Don't You Dare Do Away With My DLA!

Don't You Dare Do Away With My DLA!

After a torrid few days which saw Iain Duncan Smith resign as Work and Pensions Minister partly over the change from Disability Living Allowance (DLA) to Personal Independence Payments (PIP), blow a hole in George Osborne's budget before he turned out the lights and left, and the government then backtrack and say it wouldn't introduce new extra cuts to welfare; it's fair to say there have been and will be more twists than a contortionist turned into a snake by the name of Ouroboros...

So I'll keep it simple, and explain how I myself got DLA.

I was diagnosed with autism in 2002 but it wasn't until 2008 that an autism charity suggested I apply for DLA and helped me fill out the form. My first application was rejected and I appealed, giving specific information relating to the nature of my disability, which as I said then and still say now, is "an incurable neurological disorder which causes me significant depression as I struggle with the frustrating and demoralising tasks an ever more complicated world requires of me." I asked the Department of Work and Pensions (DWP) to look again at their decision in January 2009, only to be rejected once more.

With the autism charity's support, I took the DWP to an appeals tribunal held in July 2009. My appeal was allowed and I was awarded DLA from 2008 to 2011. Between July and October of 2011, I had to claim DLA again. This time it was awarded indefinitely.

It would be easy to moan about the inequities of a system which basically made me apply three times, but I was well aware I'd probably have to appeal as there are people who try to manipulate the system and, in general, a more protracted process does weed out the chancers.

However, after four years, in receipt of payments totalling no more than £21.80 a week (I deserve no more - I'm physically fine but mentally slow), formally diagnosed with an incurable neurological disorder ensuring that "my ability to literally make sense of the world on a daily basis is very limited and may well worsen as I age," and just after celebrating my forty-seventh birthday, it seemed I could relax and breathe easy.

After all, autism is incurable and I'm only going to get older.

But only sixteen months later (February 2013), I was one of many who got letters telling them DLA was going out, PIP was coming in and we'd have to have face-to-face consultations.

Again.

The previous paragraphs have been tightly written and well-controlled, but now I think I'll just let it all hang out.

I'm now over fifty. This lifelong incurable disorder won't go away or improve, that's why they call it lifelong and incurable!

D'oh, as Homer Simpson would say!

Due to the specific nature of my disability (crippled information-processing capabilities), I will never be able to work as fast as others. You can't incentivise a Nissan Micra to perform like a Ferrari, Mr Smith, Mr Osborne and Mr Crabb; the engine capacity simply does not and never will exist!

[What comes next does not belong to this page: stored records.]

(** ** C6 *)

(** C6: when the reply parses to an object with the keys [question],
    [correct_answer] and a three-element list [incorrect_answers], the
    operation returns the parsed question and correct answer together with
    [options], a list of four entries that is a permutation of the three
    incorrect answers followed by the correct one, whatever the random
    draws; the correct answer is one of the options. *)
Theorem generate_verification_challenge_options
    w self model response t d q ca a b c st :
  verification_model self = Some model ->
  generate_content_async w model challenge_request = Return response ->
  text response = Some t ->
  t <> [] ->
  json_loads (clean_text t) = Return (PDict d) ->
  dict_get d (u "question") = Some q ->
  dict_get d (u "correct_answer") = Some ca ->
  dict_get d (u "incorrect_answers") = Some (PList [a; b; c]) ->
  exists options,
    fst (generate_verification_challenge w self st)
    = Return (PDict [(u "question", q);
                     (u "correct_answer", ca);
                     (u "options", PList options)])
    /\ options ≡ₚ [a; b; c; ca]
    /\ length options = 4%nat
    /\ ca ∈ options.
Proof.
  intros Hm Hr Ht Hne Hj Hq Hca Hia.
  rewrite (generate_verification_challenge_sends _ _ _ _ Hm), Hr, Ht.
  destruct (challenge_try_body_returns response t (PDict d) q ca [a; b; c]
              (logged st model challenge_request)) as (opts & ds & -> & Hp);
    try done; try (simpl; by rewrite ?Hq, ?Hca, ?Hia).
  exists opts. split; [done|]. split; [done|]. split.
  - by rewrite Hp.
  - rewrite Hp. do 3 constructor 2. constructor 1.
Qed.

Lemma generate_verification_challenge_options_witness :
  exists options,
    fst (generate_verification_challenge (world cfg_on (Return (reply quiz_reply)))
           (GeminiService_init cfg_on) {| calls := []; draws := [2; 0; 1]%nat |})
    = Return (PDict [(u "question", PStr (u "Q"));
                     (u "correct_answer", PStr (u "A"));
                     (u "options", PList options)])
    /\ options ≡ₚ [PStr (u "B"); PStr (u "C"); PStr (u "D"); PStr (u "A")]
    /\ length options = 4%nat
    /\ PStr (u "A") ∈ options.
Proof.
  apply (generate_verification_challenge_options _ _
           {| model_name := u "gemini-2.5-flash-lite" |} (reply quiz_reply) quiz_reply
           [(u "question", PStr (u "Q")); (u "correct_answer", PStr (u "A"));
            (u "incorrect_answers", PList [PStr (u "B"); PStr (u "C"); PStr (u "D")])]).
  - reflexivity.
  - reflexivity.
  - reflexivity.
  - discriminate.
  - vm_compute. reflexivity.
  - vm_compute. reflexivity.
  - vm_compute. reflexivity.
  - vm_compute. reflexivity.
Defined.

I've sat before an appeals tribunal. I've delivered verbal and written evidence of my diagnosis. What riles and provokes me is the inability on the DWP's part just to accept the answer and be done with it. I feel I'm being both kept hanging, and also poked and prodded like an experimental animal. Adults with autism dislike instability and uncertainty just as much as companies and organizations do. You've been given the facts, they will not change, get the message, stop bothering me.

And just in case you haven't worked this out, there aren't many jobs going for over-fifties anyway!

Frankly, if I get hauled in front of a PIP assessor, my first impulse will be to be as obstreperous as possible. I even have to wonder whether there's a cynical desire afoot just to keep on questioning people like me until we throw in the towel in exasperation and/or die or something.

Well, is there?

Enough is enough. It would have been harder but cleaner simply to have been refused in the first place, but now that I and others like me have fulfilled the criteria you really should just let us be. I accept that tax receipts are not a bottomless pool, that the UK population is aging and the government has both debt and deficit; but my disability and employability will not change much now. In the future you, the government, will have to find ways of letting people like me work you can't currently even imagine (there is talk of a universal basic income, which sounds a bit like Universal Credit to me); and you'll have to come to terms with facts of life which will not change: at fifty-one (happy birthday to me!), I will only get older and slower, and with autism I will probably never again be up to a stressful full-time job.

In the end, and as the psychologist who first diagnosed me said:

"Know your limitations."

I do know mine. I've explained them clearly to you. It's time you accept what I've said and be done with it; and let me contribute as well as I'm able within a stable and supportive framework.

James Christie is the author of Dear Miss Landau and The Legend of John Macnab. He was diagnosed with Asperger Syndrome, a mild form of autism, at the age of 37 in 2002. He lives in the Scottish Borders.